I was intrigued by this question of Henri Focillon’s, as it was presented in George Kubler’s The Shape of Time. Webster’s Dictionary defines actuality as fact or reality, giving also the synonyms: existence and corporality. In Kubler’s words: “Actuality is when the lighthouse is dark between flashes: it is the instant between the ticks of the watch: it is a void interval slipping forever through time: the rupture between past and future…”

Kubler goes on to say: “Yet the instant of actuality is all we ever can know directly.” This made me ponder the way in which humans live inside of “actuality,” what I will call the “present moment.” In The Fire Next Time, James Baldwin’s description of sensuality seems to suggest another definition of actuality: “To be sensual, I think, is to respect and rejoice in the force of life, of life itself, and to be present in all that one does, from the effort of loving to the breaking of bread.”

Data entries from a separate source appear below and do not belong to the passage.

(* ===== verification/CritbitOps.v ===== *)
(** * The critbit tree invariant and the read-only operations

    [tree_wf] is the invariant of [CritbitTree]; [contents] is the finite map
    from keys to values that a tree stands for.  On a well-formed tree the
    searches terminate within [loop_fuel] steps without an error and compute
    what their names say: [find_leaf] decides membership, [min_leaf] and
    [max_leaf] are the extreme keys, [next_leaf] and [previous_leaf] the
    neighbours in key order. *)
From S2P Require Import Prelude Index Critbit CritbitShape.
From Stdlib Require Import Bool.

Section Invariant.
Context `{OrderBookIndex} {V : Type}.
Implicit Types (t : CritbitTree V) (s : shape).

Definition is_least s (i : Z) : Prop :=
  ∃ k, (k, i) ∈ entries s ∧ ∀ k', k' ∈ keys s → k ≤ k'.
Definition is_greatest s (i : Z) : Prop :=
  ∃ k, (k, i) ∈ entries s ∧ ∀ k', k' ∈ keys s → k' ≤ k.

Record tree_shape t s : Prop := {
  ts_root : root t = tree_index s;
  ts_repr : repr (internal_nodes t) (leaves t) PARTITION_INDEX s;
  ts_crit : crit BITS s;
  ts_next : 0 ≤ next_internal_node_index t < next_leaf_node_index t
            ∧ next_leaf_node_index t ≤ CAPACITY;
  ts_leaf_ids : Forall (λ i, 0 ≤ i < next_leaf_node_index t) (leaf_ids s);
  ts_node_ids : Forall (λ i, 0 ≤ i < next_internal_node_index t) (node_ids s);
  ts_leaf_nodup : NoDup (leaf_ids s);
  ts_node_nodup : NoDup (node_ids s);
  ts_leaf_dom : ∀ i, is_Some (leaves t !! i) ↔ i ∈ leaf_ids s;
  ts_node_dom : ∀ i, is_Some (internal_nodes t !! i) ↔ i ∈ node_ids s;
  ts_min : is_least s (min_leaf_index t);
  ts_max : is_greatest s (max_leaf_index t)
}.

Definition tree_wf t : Prop := t = new ∨ ∃ s, tree_shape t s.

(** The map from keys to values held by the leaves. *)
Definition payload (l : LeafNode V) : Z * V := (lf_key l, lf_value l).
Definition contents t : gmap Z V :=
  list_to_map (map_to_list (payload <$> leaves t)).*2.

Lemma new_wf : tree_wf new.
Proof. by left. Qed.

Lemma leaves_new : leaves (V:=V) new = ∅.
Proof. done. Qed.

Section WithShape.
Context (t : CritbitTree V) (s : shape) (Hts : tree_shape t s).

Lemma ts_ids : ids_ok s.
Proof.
  destruct (ts_next _ _ Hts) as [Hn Hc]. pose proof CAPACITY_PARTITION. split.
  - eapply Forall_impl; [apply (ts_leaf_ids _ _ Hts)|]. unfold leaf_id_ok. simpl. lia.
  - eapply Forall_impl; [apply (ts_node_ids _ _ Hts)|]. unfold node_id_ok. simpl. lia.
Qed.

Lemma ts_leaf_entry i lf : leaves t !! i = Some lf → (lf_key lf, i) ∈ entries s.
Proof.
  intros Hi. assert (i ∈ leaf_ids s) as Hin by (apply (ts_leaf_dom _ _ Hts); eauto).
  apply elem_of_leaf_ids in Hin as [k Hk].
  destruct (repr_entry _ _ _ _ _ _ (ts_repr _ _ Hts) Hk) as (q & v & Hv).
  rewrite Hv in Hi. by injection Hi as <-.
Qed.

Lemma ts_entry_leaf k i : (k, i) ∈ entries s → ∃ q v, leaves t !! i = Some (mkLeafNode q k v).
Proof. apply (repr_entry _ _ _ _ _ _ (ts_repr _ _ Hts)). Qed.

Lemma ts_entry_key_unique k i j : (k, i) ∈ entries s → (k, j) ∈ entries s → i = j.
Proof.
  intros Hi Hj. pose proof (crit_follow _ _ _ _ (ts_crit _ _ Hts) Hi) as H1.
  rewrite (crit_follow _ _ _ _ (ts_crit _ _ Hts) Hj) in H1. by injection H1 as <-.
Qed.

What does breaking bread have to do with actuality?

photo credit: www.willoughbydesign.com

In Siegfried Giedion’s “Mechanization Takes Command”, he speaks of the hand being supplanted with the rise of mechanization. Of mechanization encountering the organic, he says that bread “belongs among the symbols of humanity.” He asks: “How did mechanization alter the structure of bread and the taste of the consumer?” Returning now to Baldwin’s elucidation on the sensual, he continues: “It will be a great day for America, incidentally, when we begin to eat bread again, instead of the blasphemous and tasteless foam rubber we have substituted for it.” Both Baldwin and Giedion suggest that a layer of sensuality has been removed from the act of enjoying bread—touch and/or taste.

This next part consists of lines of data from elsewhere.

(* ===== verification/BTreeMap.v ===== *)
(** * Ordered maps

    [BTreeMap] as far as the order book iterates over one: an association
    list with strictly increasing keys. *)
From S2P Require Import Prelude.

Section BTreeMap.
Context {A : Type}.
Implicit Types (m : list (Z * A)) (k : Z) (a : A).

Fixpoint bt_get k m : option A :=
  match m with
  | [] => None
  | (k', a) :: m => if k =? k' then Some a else bt_get k m
  end.

Fixpoint bt_insert k a m : list (Z * A) :=
  match m with
  | [] => [(k, a)]
  | (k', a') :: m' =>
      if k <? k' then (k, a) :: m
      else if k =? k' then (k, a) :: m'
      else (k', a') :: bt_insert k a m'
  end.

Fixpoint bt_remove k m : list (Z * A) :=
  match m with
  | [] => []
  | (k', a') :: m' => if k =? k' then m' else (k', a') :: bt_remove k m'
  end.

Definition bt_ok m : Prop := StronglySorted Z.lt m.*1.

Lemma bt_ok_cons k a m : bt_ok ((k, a) :: m) ↔ (∀ x, x ∈ m.*1 → k < x) ∧ bt_ok m.
Proof.
  unfold bt_ok. simpl. split.
  - intros [? Hall]%StronglySorted_inv. by rewrite Forall_forall in Hall.
  - intros [Hall ?]. constructor; [done|]. by rewrite Forall_forall.
Qed.

Lemma bt_get_elem k a m : bt_get k m = Some a → (k, a) ∈ m.
Proof.
  induction m as [|[k' a'] m IH]; simpl; [done|].
  destruct (Z.eqb_spec k k') as [->|]; [intros [= ->]; by left|right; auto].
Qed.

Lemma bt_get_key k a m : bt_get k m = Some a → k ∈ m.*1.
Proof. intros Hg%bt_get_elem. apply list_elem_of_fmap. by exists (k, a). Qed.

Lemma bt_get_None k m : bt_get k m = None ↔ k ∉ m.*1.
Proof.
  induction m as [|[k' a'] m IH]; simpl; [split; [intros _; apply not_elem_of_nil|done]|].
  rewrite elem_of_cons. destruct (Z.eqb_spec k k') as [->|]; [naive_solver|].
  rewrite IH. naive_solver.
Qed.

Lemma bt_get_insert k k' a m :
  bt_get k' (bt_insert k a m) = if k' =? k then Some a else bt_get k' m.
Proof.
  induction m as [|[k0 a0] m IH]; simpl; [done|].
  destruct (Z.ltb_spec k k0); [done|].
  destruct (Z.eqb_spec k k0) as [->|]; simpl.
  - by destruct (Z.eqb_spec k' k0).
  - rewrite IH. destruct (Z.eqb_spec k' k0) as [->|]; [|done].
    by destruct (Z.eqb_spec k0 k); [subst|].
Qed.

Lemma bt_insert_keys k a m x : x ∈ (bt_insert k a m).*1 ↔ x = k ∨ x ∈ m.*1.
Proof.
  induction m as [|[k0 a0] m IH]; simpl; [set_solver|].
  destruct (k <? k0); simpl; [set_solver|].
  destruct (Z.eqb_spec k k0); simpl; [set_solver|].
  rewrite !elem_of_cons, IH. tauto.
Qed.

Lemma bt_insert_ok k a m : bt_ok m → bt_ok (bt_insert k a m).
Proof.
  induction m as [|[k0 a0] m IH]; simpl; [intros _; repeat constructor|].
  intros Hm. destruct (Z.ltb_spec k k0); [|destruct (Z.eqb_spec k k0) as [->|]].
  - apply bt_ok_cons. split; [|done]. apply bt_ok_cons in Hm as [Hlt _].
    simpl. intros x [->|Hx]%elem_of_cons; [lia|]. specialize (Hlt x Hx). lia.
  - apply bt_ok_cons in Hm as [Hlt Hm]. by apply bt_ok_cons.
  - apply bt_ok_cons in Hm as [Hlt Hm]. apply bt_ok_cons. split; [|auto].
    intros x [->|Hx]%bt_insert_keys; [lia|auto].
Qed.

Lemma bt_remove_sub k m x : x ∈ bt_remove k m → x ∈ m.
Proof.
  induction m as [|[k0 a0] m IH]; simpl; [done|].
  destruct (k =? k0); [by right|]. intros [->|?]%elem_of_cons; [by left|right; auto].
Qed.

Lemma bt_remove_ok k m : bt_ok m → bt_ok (bt_remove k m).
Proof.
  induction m as [|[k0 a0] m IH]; simpl; [done|].
  intros [Hlt Hm]%bt_ok_cons. destruct (k =? k0); [done|].
  apply bt_ok_cons. split; [|auto]. intros x ([k1 a1] & -> & Hx%bt_remove_sub)%list_elem_of_fmap.
  apply Hlt, list_elem_of_fmap. by exists (k1, a1).
Qed.

Lemma bt_get_remove k k' m :
  bt_ok m → bt_get k' (bt_remove k m) = if k' =? k then None else bt_get k' m.
Proof.
  induction m as [|[k0 a0] m IH]; simpl; [by destruct (_ =? _)|].
  intros [Hlt Hm]%bt_ok_cons. destruct (Z.eqb_spec k k0) as [->|Hne].
  - destruct (Z.eqb_spec k' k0) as [->|]; [|done].
    apply bt_get_None. intros Hin%Hlt. lia.
  - simpl. rewrite IH by done.
    destruct (Z.eqb_spec k' k0) as [->|]; [|done]. by destruct (Z.eqb_spec k0 k); [subst|].
Qed.

(** Removing the first entry. *)
Lemma bt_remove_absent k m : k ∉ m.*1 → bt_remove k m = m.
Proof.
  induction m as [|[k' a] m IH]; simpl; [done|]. rewrite not_elem_of_cons. intros [Hk Hm].
  destruct (Z.eqb_spec k k'); [done|]. by rewrite IH.
Qed.

Lemma bt_remove_head k a m : bt_remove k ((k, a) :: m) = m.
Proof. simpl. by rewrite Z.eqb_refl. Qed.

(** A key below every other one is inserted in front, a key above every
    other one at the end. *)
Lemma bt_insert_last k a m : (∀ x, x ∈ m.*1 → x < k) → bt_insert k a m = m ++ [(k, a)].
Proof.
  induction m as [|[k0 a0] m IH]; simpl; [done|]. intros Hlt.
  assert (k0 < k) by (apply Hlt; by left).
  destruct (Z.ltb_spec k k0); [lia|]. destruct (Z.eqb_spec k k0); [lia|].
  rewrite IH; [done|]. intros x Hx. apply Hlt. by right.
Qed.
End BTreeMap.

What is reality (actuality), and how does it relate to history? Is it true, as Focillon says, that “le passé ne sert qu’à connaitre l’actualité,” or does the past (history) distort reality?

Baldwin says that the individual is the touchstone for reality. “The individual who distrusts himself has no touchstone for reality—for this touchstone can be only oneself. Such a person interposes between himself and reality nothing less than a labyrinth of attitudes… historical and public attitudes. They do not relate to the present any more than they relate to the person.” Kubler says that “Now and in the past, most of the time the majority of people live by borrowed ideas and upon traditional accumulations, yet at every moment the fabric is being undone and a new one is woven to replace the old…”

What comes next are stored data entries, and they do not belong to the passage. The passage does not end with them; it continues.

Lemma total_nonneg l : Forall order_ok l.*2 → 0 ≤ total l.
Proof.
  induction l as [|[id o] l IH]; simpl; [lia|]. intros [Ho Hl]%Forall_cons.
  unfold order_ok, in_range in Ho. specialize (IH Hl). lia.
Qed.

Lemma serve_conserves q l :
  0 ≤ q → Forall order_ok l.*2 →
  fill_sum (serve q l).2 = Z.min q (total l) ∧
  total (serve q l).1 = total l - Z.min q (total l) ∧
  Forall order_ok (serve q l).1.*2.
Proof.
  revert q. induction l as [|[id o] l IH]; intros q Hq; simpl.
  { intros _. split_and!; [lia|lia|constructor]. }
  intros [Ho Hl]%Forall_cons. pose proof (total_nonneg l Hl).
  unfold order_ok, in_range in Ho.
  destruct (Z.eqb_spec q 0) as [->|]; simpl.
  { split_and!; [lia|lia|by apply Forall_cons]. }
  destruct (Z.leb_spec q (quantity o)); simpl.
  - split_and!; [lia|lia|]. apply Forall_cons. split; [|done].
    unfold order_ok, in_range. simpl. lia.
  - destruct (IH (q - quantity o) ltac:(lia) Hl) as (Hf & Ht & Hok).
    destruct (serve (q - quantity o) l) as [rest res]. simpl in *. split_and!; [lia|lia|done].
Qed.

Lemma foldl_remove_prefix (pre l : list (Z * Order Account)) :
  foldl (λ m id, bt_remove id m) (pre ++ l) pre.*1 = l.
Proof.
  induction pre as [|[id o] pre IH]; simpl; [done|]. by rewrite Z.eqb_refl.
Qed.

(** Once everything is filled the loop stops. *)
Lemma fill_loop_done {E} q l rm res :
  in_range BITS q → fill_loop (E:=E) q l q rm res = Ok (l, q, rm, res).
Proof.
  intros Hq. destruct l as [|[id o] l]; simpl; [done|].
  rewrite u_sub_ok by (unfold in_range in *; lia). simpl. by rewrite Z.sub_diag.
Qed.

Lemma fill_loop_spec {E} q l f rm res :
  in_range BITS q → 0 ≤ f ≤ q → Forall order_ok l.*2 →
  ∃ pre,
    fill_loop (E:=E) q l f rm res =
      Ok (pre ++ (serve (q - f) l).1, f + fill_sum (serve (q - f) l).2, rm ++ pre.*1,
          res ++ (serve (q - f) l).2) ∧
    ∃ post, l = pre ++ post.
Proof.
  intros Hq. revert f rm res. induction l as [|[id o] l IH]; intros f rm res Hf Hl; simpl.
  { exists []. simpl. rewrite !app_nil_r, Z.add_0_r. split; [done|by exists []]. }
  apply Forall_cons in Hl as [Ho Hl]. unfold order_ok in Ho. unfold in_range in *. simpl in Ho.
  rewrite u_sub_ok by (unfold in_range; lia). run_step.
  destruct (Z.eqb_spec (q - f) 0).
  { exists []. simpl. rewrite !app_nil_r, Z.add_0_r. split; [done|by eexists]. }
  destruct (Z.leb_spec (q - f) (quantity o)).
  - rewrite u_sub_ok by (unfold in_range; lia). run_step.
    rewrite u_add_ok by (unfold in_range; lia). run_step.
    replace (f + (q - f)) with q by lia.
    rewrite (fill_loop_done q) by done. run_step. exists []. simpl.
    rewrite app_nil_r. split; [|by eexists]. by replace (f + (q - f + 0)) with q by lia.
  - rewrite u_add_ok by (unfold in_range; lia). run_step.
    destruct (IH (f + quantity o) (rm ++ [id]) (res ++ [(owner o, quantity o)]))
      as (pre & Hrun & post & Hpost); [lia|done|].
    rewrite Hrun. run_step. replace (q - (f + quantity o)) with (q - f - quantity o) by lia.
    destruct (serve (q - f - quantity o) l) as [rest res']. exists ((id, o) :: pre).
    simpl. rewrite <-!app_assoc. simpl. split; [|exists post; by rewrite Hpost].
    by rewrite Z.add_assoc.
Qed.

Giedion seems to be saying that the individual is the touchstone for history: “History is a magical mirror. Who peers into it sees his own image in the shape of events and developments… History bares itself only in facets, which fluctuate with the vantage point of the observer.”

James Baldwin in Istanbul

Some questions that arose for me out of these readings:

If the individual is both a touchstone for reality and history, how does history relate to personal memory or genetic memory? How does memory serve us? And can it serve us if we do not live somewhat in the past? How does one define oneself inside and outside of “historical and public attitudes,” with and against “borrowed ideas and traditional accumulations?” And, do these definitions affect the “actuality” or authenticity of our (personal) existence?